And then I read in the papers that a couple of the athletes had been exhibiting behaviour which some have decided is too nasty. Actually the precise quote was this:
“…what it showed was that for these athletes, it’s not just the taking part that counts. The Paralympics, like all sport, is ultimately about “hard bastards trying to win stuff”.
Ooh, that’s quite in yer face, isn’t it? Is either opinion true, I wonder? Am I too nice? Are athletes hard bastards? Or is an opinion just that, an opinion, not a fact?
I know I’m not hard enough to be a medal-winning Olympic or Paralympic athlete. No doubt about that. But am I too nice to be a businesswoman who earns her living sharing her love and expertise with others who want to achieve at least as much success as I have enjoyed in my career? No, definitely not.
So how much value is appropriate for us to place on the opinion of others?
It’s probably a question only you can answer for yourself but another kind friend did some numerology for me and this issue of being too nice came up. I am really engaged by my work right now and falling in love with my clients all over again but sometimes I have been known to say that I find the people draining, yes I do. And it takes something for a Nice Woman to admit that, I can tell you.

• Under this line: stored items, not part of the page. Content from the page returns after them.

(* ===== verification/Firestore.v ===== *)
(** * The Firestore store ([src/src/datastore/firestore_store.rs])

    Every operation of the store, over the client of the [firestore] crate, which is a
    parameter ([FirestoreClient], [FirestoreLaws]; [ToyFirestore] satisfies them).
    Documents are filed by name, policies and keys under a joined identifier.  The
    theorems say what a cascade removes and what each operation does to a policy; the
    last lemmas show that the joined identifiers of two billets can be the same. *)

From S2P Require Import Prelude DataStore Config.

Module Firestore.
Import DataStore.

(* ------------------------------------------------------------------ *)
(** ** The client *)

(** Values of fields; [serde] writes a [Vec<u8>] as an array of integers. *)
Inductive FValue : Type := FStr (s : string) | FStrs (l : list string) | FInts (l : list Z).

Abbreviation Doc := (gmap string FValue).

Inductive Filter : Type :=
| FieldEq (field value : string)
| FieldGreaterThan (field value : string)
| FieldLessOrEqual (field value : string).

(** An error is the text of the [FirestoreError].  [fs_update] writes the fields of
    the mask; [fs_list] is [stream_all], which leaves out what it cannot read. *)
Class FirestoreClient (D : Type) := {
  fs_new : string → M D string unit;
  fs_get : string → string → M D string (option Doc);
  fs_insert : string → string → Doc → M D string Doc;
  fs_update : string → string → list string → Doc → M D string Doc;
  fs_delete : string → string → M D string unit;
  fs_query : string → list Filter → M D string (list Doc);
  fs_list : string → option Z → M D string (list Doc);
  fs_begin_transaction : M D string unit;
  fs_commit : list (string * string) → M D string unit;
  fs_decode_error : Doc → string
}.

Definition field_s (doc : Doc) (f : string) : option string :=
  match doc !! f with Some (FStr s) => Some s | _ => None end.
Definition field_strs (doc : Doc) (f : string) : option (list string) :=
  match doc !! f with Some (FStrs l) => Some l | _ => None end.
Definition field_ints (doc : Doc) (f : string) : option (list Z) :=
  match doc !! f with Some (FInts l) => Some l | _ => None end.

Definition satisfies (doc : Doc) (f : Filter) : bool :=
  match f with
  | FieldEq f v => bool_decide (field_s doc f = Some v)
  | FieldGreaterThan f v => match field_s doc f with Some w => String.ltb v w | None => false end
  | FieldLessOrEqual f v => match field_s doc f with Some w => String.leb w v | None => false end
  end.

(** A masked write: the fields of the mask, the others stay. *)
Definition merge (mask : list string) (new old : Doc) : Doc :=
  filter (λ kv, kv.1 ∈ mask) new ∪ filter (λ kv, kv.1 ∉ mask) old.

(** The documents of a collection. *)
Class FirestoreData (D : Type) := docs : D → string → gmap string Doc.

Definition changed `{FirestoreData D} (d d' : D) (c : string) (f : gmap string Doc → gmap string Doc) : Prop :=
  ∀ c', docs d' c' = if decide (c' = c) then f (docs d c') else docs d c'.

Definition same_docs `{FirestoreData D} (d d' : D) : Prop := ∀ c, docs d' c = docs d c.

(** The documented effect of the calls: a write that reports an error may have been
    carried out; a commit is all or nothing; an update creates a missing document. *)
Class FirestoreLaws (D : Type) `{FirestoreClient D, FirestoreData D} : Prop := {
  get_law : ∀ c i d r d', fs_get c i d = (r, d') → same_docs d d' ∧ ∀ o, r = Ok o → o = docs d c !! i;
  insert_law : ∀ c i doc d r d', fs_insert c i doc d = (r, d') →
    outcome r (same_docs d d') (docs d c !! i = None ∧ changed d d' c <[i := doc]>) ∧ ∀ doc', r = Ok doc' → doc' = doc;
  update_law : ∀ c i mask doc d r d', fs_update c i mask doc d = (r, d') →
    let new := merge mask doc (default ∅ (docs d c !! i)) in
    outcome r (same_docs d d') (changed d d' c <[i := new]>) ∧ ∀ doc', r = Ok doc' → doc' = new;
  delete_law : ∀ c i d r d', fs_delete c i d = (r, d') → outcome r (same_docs d d') (changed d d' c (delete i));
  query_law : ∀ c fs d r d', fs_query c fs d = (r, d') → same_docs d d' ∧
    ∀ l, r = Ok l → l ≡ₚ filter (λ doc, forallb (satisfies doc) fs = true) (map_to_list (docs d c)).*2;
  list_law : ∀ c n d r d', fs_list c n d = (r, d') → same_docs d d' ∧
    ∀ l, r = Ok l → l ⊆+ (map_to_list (docs d c)).*2;
  begin_law : ∀ d r d', fs_begin_transaction d = (r, d') → same_docs d d';
  commit_law : ∀ c ids d r d', fs_commit (pair c <$> ids) d = (r, d') →
    outcome r (same_docs d d') (changed d d' c (filter (λ kv, kv.1 ∉ ids)))
}.

(* ------------------------------------------------------------------ *)
(** ** Documents *)

Record FirestoreBilletDoc : Type := mkBilletDoc {
  bd_name : string;
  bd_description : string;
  bd_associated_aws_roles : list string;
  bd_associated_gcp_sas : list string;
  bd_tags : list string;
  bd_created_at : string;
  bd_updated_at : string
}.

Record FirestorePolicyDoc : Type := mkPolicyDoc {
  pd_billet_name : string;
  pd_policy_id : string;
  pd_statement : string;
  pd_description : string;
  pd_created_at : string;
  pd_updated_at : string
}.

Record FirestoreKeyDoc : Type := mkKeyDoc {
  kd_key_id : string;
  kd_public_key_pem : string;
  kd_private_key_encrypted : list Z;
  kd_kms_attestation : list Z;
  kd_algorithm : string;
  kd_created_at : string;
  kd_expires_at : string;
  kd_purpose : string
}.

Record FirestoreDataStore : Type := mkFirestoreStore {
  billets_collection : string;
  policies_collection : string;
  keys_collection : string
}.

Definition new `{FirestoreClient D} (config : Config.FirestoreConfig) : M D DataStoreError FirestoreDataStore :=
  _ ← m_map_err (λ e, Internal ("failed to initialize Firestore: " +:+ e)) (fs_new (Config.fs_project config));
  let prefix := Config.fs_collection_prefix config in
  mret (mkFirestoreStore (prefix +:+ "-billets") (prefix +:+ "-policies") (prefix +:+ "-keys")).

Definition policy_doc_id (b i : string) : string := b +:+ "__" +:+ i.
Definition key_doc_id (purpose_ k : string) : string := purpose_ +:+ "__" +:+ k.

So what’s changed? I’ve found the strength increasingly to say no to people asking me to do things which suit their own agenda but not necessarily my own.
But the thing I did yesterday which caused the “too nice” comment demonstrates behaviour which I shall not be changing, and here’s why.
I go the extra mile for clients. I love them. It’s my USP, it’s a core theme my marketing, it’s part of my operating system and I think it’s probably in my DNA. It’s who I am. I have written many blogs and at least one book on the topic of loving your work and your clients and being the change you want to see in the world, so I choose to walk my talk and live my loving pink brand.
As one lovely client once said to me: “Love is your killer app, Judith”. I put out love into the world and it returns to me multiplied. I am also infinitely patient and respectful.
I didn’t have to do the nice thing in question, no. It was my choice because I know the particular circumstances of the person to whom I did the kindness and I admire what she’s doing in her life right now on several counts. Also she’s been a paying client of mine in the past and that generally guarantees you my lifelong care and concern. It felt like the least I could do to demonstrate my support from the convenience of my soft and comfy bed with my iPad at my elbow. I didn’t even question it, it was so easy. It was, quite simply, The Right Thing for me to do.
Gifts of such thoughtfulness are not given out willy nilly, although part of me thinks perhaps they ought to be, and indiscriminately at that. They have been withheld from those I consider (usually temporarily) undeserving. OK, I’ll admit it, that is rare, but it has been known to go both ways. And now that I think of that, I’m not proud of it. It seems petty. And judgemental.
I’m sure many people would agree with my correspondent but I am not sure how much I should care, despite defending my behaviour robustly. If I want the opinions of others, I’ll ask and sometimes I do. Not a lot, because I am a woman who knows her own mind and doesn’t seek the good opinion of others all that often, although I enjoy it when it comes; we all do, don’t we?
But this is my business and I will demonstrate the leadership of it in any way I think fit. I may not always get it right, I probably err on the soft side and I’ll never get that gold medal for being a hard bastard, but that’s OK by me.
What do you think? To what extent do you think you need to be nice or nasty to be successful in business?